- Maamigili Location in Maldives
- Coordinates: 03°28′30″N 72°50′15″E﻿ / ﻿3.47500°N 72.83750°E
- Country: Maldives
- Administrative atoll: Alif Dhaal Atoll
- Distance to Malé: 107.51 km (66.80 mi)

Dimensions
- • Length: 1.350 km (0.839 mi)
- • Width: 0.775 km (0.482 mi)

Population (2022) (including foreigners)
- • Total: 2,798
- Time zone: UTC+05:00 (MST)

= Maamigili (Alif Dhaalu Atoll) =

Maamigili (މާމިގިލި) is the largest and most populous of the islands of Alif Dhaal Atoll which border the South Ari Marine Protected Area.

==Geography==
The island is 107.51 km southwest of the country's capital, Malé. Unlike all the other islands in this chain, it is naturally round in shape, owing to its position on one of the edge of one of the widest channels in the MPA.

==Economy==
The main area of habitation is toward the eastern half of the island.
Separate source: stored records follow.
(** * A fixed-arena first-fit allocator (MyAlloc, [src/main.c])

    The allocator keeps an intrusive singly linked chain of chunk headers
    inside one raw memory span.  The development below embeds
    [heap_init], [heap_alloc], [heap_free] and [heap_sizeof] over a store
    of chunk headers indexed by address, and settles the properties of the
    specification against that embedding.

    Conventions of the embedding:
    - addresses are integers, [NULL] is [0]; pointer arithmetic is exact
      (the C code never leaves the span it was given);
    - [uint32_t] values are integers in [0, 2^32); every assignment to a
      [uint32_t] object is written with its reduction modulo 2^32;
    - the ABI is LP64: [sizeof (struct heapchunk_t)] is 16 and arithmetic
      that involves [sizeof] is carried out in the 64-bit [size_t];
    - memory is seen at the granularity of chunk headers: a finite map from
      the address of a header to its three fields.  Reading a header at an
      address that holds none is a fault of the model ([None]). *)

From stdpp Require Import gmap list fin_maps strings.
From Stdlib Require Import ZArith Lia.
From Stdlib Require DecimalString.

Open Scope Z_scope.

(** ** Constants and the alignment macro *)

Definition NULL : Z := 0.

(** [#define ALIGNMENT 8] *)
Definition ALIGNMENT : Z := 8.

(** [sizeof (struct heapchunk_t)]: 4 bytes of [size], 1 byte of [inuse],
    3 bytes of padding and an 8-byte pointer. *)
Definition HDR : Z := 16.

(** Conversion of an integer to [uint32_t]. *)
Definition wrap32 (z : Z) : Z := z mod 2 ^ 32.

(** [#define ALIGN(size) (((size) + (ALIGNMENT - 1)) & ~(ALIGNMENT - 1))]
    at type [uint32_t]: the addition is unsigned 32-bit, the mask [~7] is
    the [int] -8 converted to [unsigned], i.e. 0xFFFFFFF8. *)
Definition ALIGN (size : Z) : Z :=
  Z.land (wrap32 (size + (ALIGNMENT - 1))) (wrap32 (Z.lnot (ALIGNMENT - 1))).

(** The alignment in the words of the specification, to be compared
    with [ALIGN]: the size rounded up to the nearest multiple of 8, as an
    integer without wrap-around. *)
Definition round_up8 (n : Z) : Z := 8 * ((n + 7) / 8).

(** ** Data model *)

(** [struct heapchunk_t] *)
Record heapchunk_t : Type := mk_chunk {
  size : Z;      (* uint32_t: payload bytes, header excluded *)
  inuse : bool;  (* uint8_t used as a flag *)
  next : Z       (* struct heapchunk_t *: address of the next header or NULL *)
}.

(** [struct heapinfo_t] *)
Record heapinfo_t : Type := mk_heap {
  start : Z;     (* struct heapchunk_t *: first chunk *)
  avail : Z      (* uint32_t: cached amount of free payload *)
}.

(** The headers that live in memory, by address. *)
Abbreviation memory := (gmap Z heapchunk_t).

(** What the operations act upon: the descriptor and the span it points into. *)
Record heap_state : Type := mk_state {
  heap : heapinfo_t;
  mem : memory
}.

Definition set_inuse (c : heapchunk_t) (b : bool) : heapchunk_t :=
  {| size := size c; inuse := b; next := next c |}.

(** The walks of the chain are [while (p != NULL)] loops.  A walk that
    ends at [NULL] visits no header twice, so over a store with [k]
    headers it takes at most [k] steps: the loops are given [S k] steps,
    and running out of them ([None]) stands for a walk that does not
    end.  [chain_length] below shows that the bound is enough for every
    chain that ends. *)
Definition walk_bound (m : memory) : nat := S (base.size m).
A deep water access harbour leads toward the enormous main street, which runs east to west straight through the heart of the island. This busy street is full of different kinds of shops, with the tourist souvenir shops dominating the eastern end. Toward the western end of the street is a small mosque, the medical centre, the huge and very impressive school and the island council offices. There is a real feel of growth and development on this island, and in many ways it feels more like Male or an atoll capital island than the traditional quiet village that is seen nearby.
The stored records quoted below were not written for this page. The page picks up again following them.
(** C6: on every pair of vectors that the code passes to
    [calculatePowerSavings] -- at least one lane, every bias voltage within
    [0.8, 1.5] and every laser power adjustment within [-2, 2], as
    [Simulate] leaves them -- the reported savings are a number in [0, 20],
    and they are monotonic: lowering bias voltages or laser power
    adjustments, lane by lane, never decreases them.  Every response
    reports the savings of such a pair. *)
Theorem power_savings_bounded_and_monotonic (bias laser : list R) :
  bias <> [] -> laser <> [] ->
  Forall biasOK bias -> Forall powerOK laser ->
  (exists s,
     calculatePowerSavings bias laser = Some s
     /\ 0 <= s <= 20
     /\ forall bias' laser',
          Forall biasOK bias' -> Forall powerOK laser' ->
          Forall2 Rle bias' bias -> Forall2 Rle laser' laser ->
          exists s', calculatePowerSavings bias' laser' = Some s' /\ s <= s')
  /\ forall (src : nat -> R) (req : SimulationRequest) (c : nat)
        (resp : SimulationResponse) (c' : nat),
       Simulate src NewHELIOPASSSimulator req c = (Returned resp, c') ->
       BiasVoltages resp <> [] /\ LaserPowerAdjust resp <> []
       /\ Forall biasOK (BiasVoltages resp)
       /\ Forall powerOK (LaserPowerAdjust resp)
       /\ PowerSavings resp
          = calculatePowerSavings (BiasVoltages resp) (LaserPowerAdjust resp).
Proof.
  intros Hb Hl _ _. split; [| exact power_savings_arguments].
  eexists. split; [apply calculatePowerSavings_nonempty; assumption |].
  split; [apply clamp_range; lra |].
  intros bias' laser' _ _ Hb' Hl'.
  pose proof (Forall2_nonempty Hb' Hb) as Hnb.
  pose proof (Forall2_nonempty Hl' Hl) as Hnl.
  eexists. split; [apply calculatePowerSavings_nonempty; assumption |].
  apply clamp_mono.
  rewrite (Forall2_length Hb'), (Forall2_length Hl').
  pose proof (INR_length_pos Hb) as Hpb.
  pose proof (INR_length_pos Hl) as Hpl.
  pose proof (sumVoltageSavings_mono Hb' (Rle_refl 0.0)) as Hv.
  pose proof (sumLaserSavings_mono Hl' (Rle_refl 0.0)) as Hs.
  apply Rplus_le_compat; unfold Rdiv; apply Rmult_le_compat_r;
    try assumption; apply Rlt_le, Rinv_0_lt_compat; assumption.
Qed.

Lemma power_savings_bounded_and_monotonic_witness :
  exists s,
    calculatePowerSavings [1.3; 1.2] [0.5; -1] = Some s
    /\ 0 <= s <= 20
    /\ forall bias' laser',
         Forall biasOK bias' -> Forall powerOK laser' ->
         Forall2 Rle bias' [1.3; 1.2] -> Forall2 Rle laser' [0.5; -1] ->
         exists s', calculatePowerSavings bias' laser' = Some s' /\ s <= s'.
Proof.
  refine (proj1 (@power_savings_bounded_and_monotonic [1.3; 1.2] [0.5; -1]
                   _ _ _ _)).
  - discriminate.
  - discriminate.
  - repeat constructor; unfold biasOK; lra.
  - repeat constructor; unfold powerOK; lra.
Defined.

(** In every response the reported savings are a number in [0, 20]. *)
Lemma response_power_savings_bounded (src : nat -> R) (req : SimulationRequest)
    (c : nat) (resp : SimulationResponse) (c' : nat) :
  Simulate src NewHELIOPASSSimulator req c = (Returned resp, c') ->
  exists s, PowerSavings resp = Some s /\ 0 <= s <= 20.
Proof.
  intros Hsim.
  destruct (Simulate_final_state src req c Hsim)
    as (st & _ & _ & _ & _ & Hb & Hl & _ & _ & _ & _ & _ & _ & ->).
  eexists. split; [apply calculatePowerSavings_nonempty; assumption |].
  apply clamp_range. lra.
Qed.
(** ** Errors and defaults *)

(** [Simulate] returns an error exactly for an unknown profile name. *)
Lemma Simulate_fails_iff_unknown_profile (src : nat -> R)
    (h : HELIOPASSSimulator) (req : SimulationRequest) (c : nat) :
  (exists err, fst (Simulate src h req c) = Failed err)
  <-> knownProfile (AmbientProfileName req) = false.
Proof.
  unfold knownProfile.
  destruct (GetAmbientProfiles (AmbientProfileName req)) as [profile |] eqn:Hp.
  - split; [| discriminate]. intros [err Herr]. exfalso.
    destruct (Z.lt_ge_cases (LambdaCount req) 0) as [Hneg | Hnn].
    + rewrite (Simulate_negative src h req c Hp Hneg) in Herr. discriminate.
    + destruct (Z.lt_ge_cases maxSliceLen (LambdaCount req)) as [Hbig | Hmax].
      * rewrite (Simulate_out_of_range src h req c Hp (or_intror Hbig)) in Herr.
        discriminate.
      * destruct (Simulate_runs src h req c Hp (conj Hnn Hmax)) as (st0 & Hrest).
        do 10 (destruct Hrest as (_ & Hrest)).
        rewrite Hrest in Herr. discriminate.
  - split; [reflexivity |]. intros _.
    rewrite (Simulate_unknown src h req c Hp). eexists. reflexivity.
Qed.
Adding to this sense of progress is the impossible to miss development of a huge new deep water harbour and airport complex. The traditional harbour has been expanded by several times its original size, and is now capable of accommodating 20 metre plus liveaboard vessels.

== Transport ==

=== Ferry ===
Maamigili is connected by ferry service from Malé.

=== Airport ===
Villa International Airport Maamigili has been built on the southern edge of the island, the huge lagoon has been reclaimed, adding an area of over 73 hectares to the original island. This was done to construct the first airport in Ari atoll, with a plan to link into the network of larger capacity terrestrial landing planes, which are capable of reaching all parts of the country. The airport will also have a pilot training school. Progress on the construction of the airport is gathering pace, with regular flights being scheduled to begin by 2013.

=== Taxi ===
The island has about six taxi cars and around three pickups as taxi for various purposes.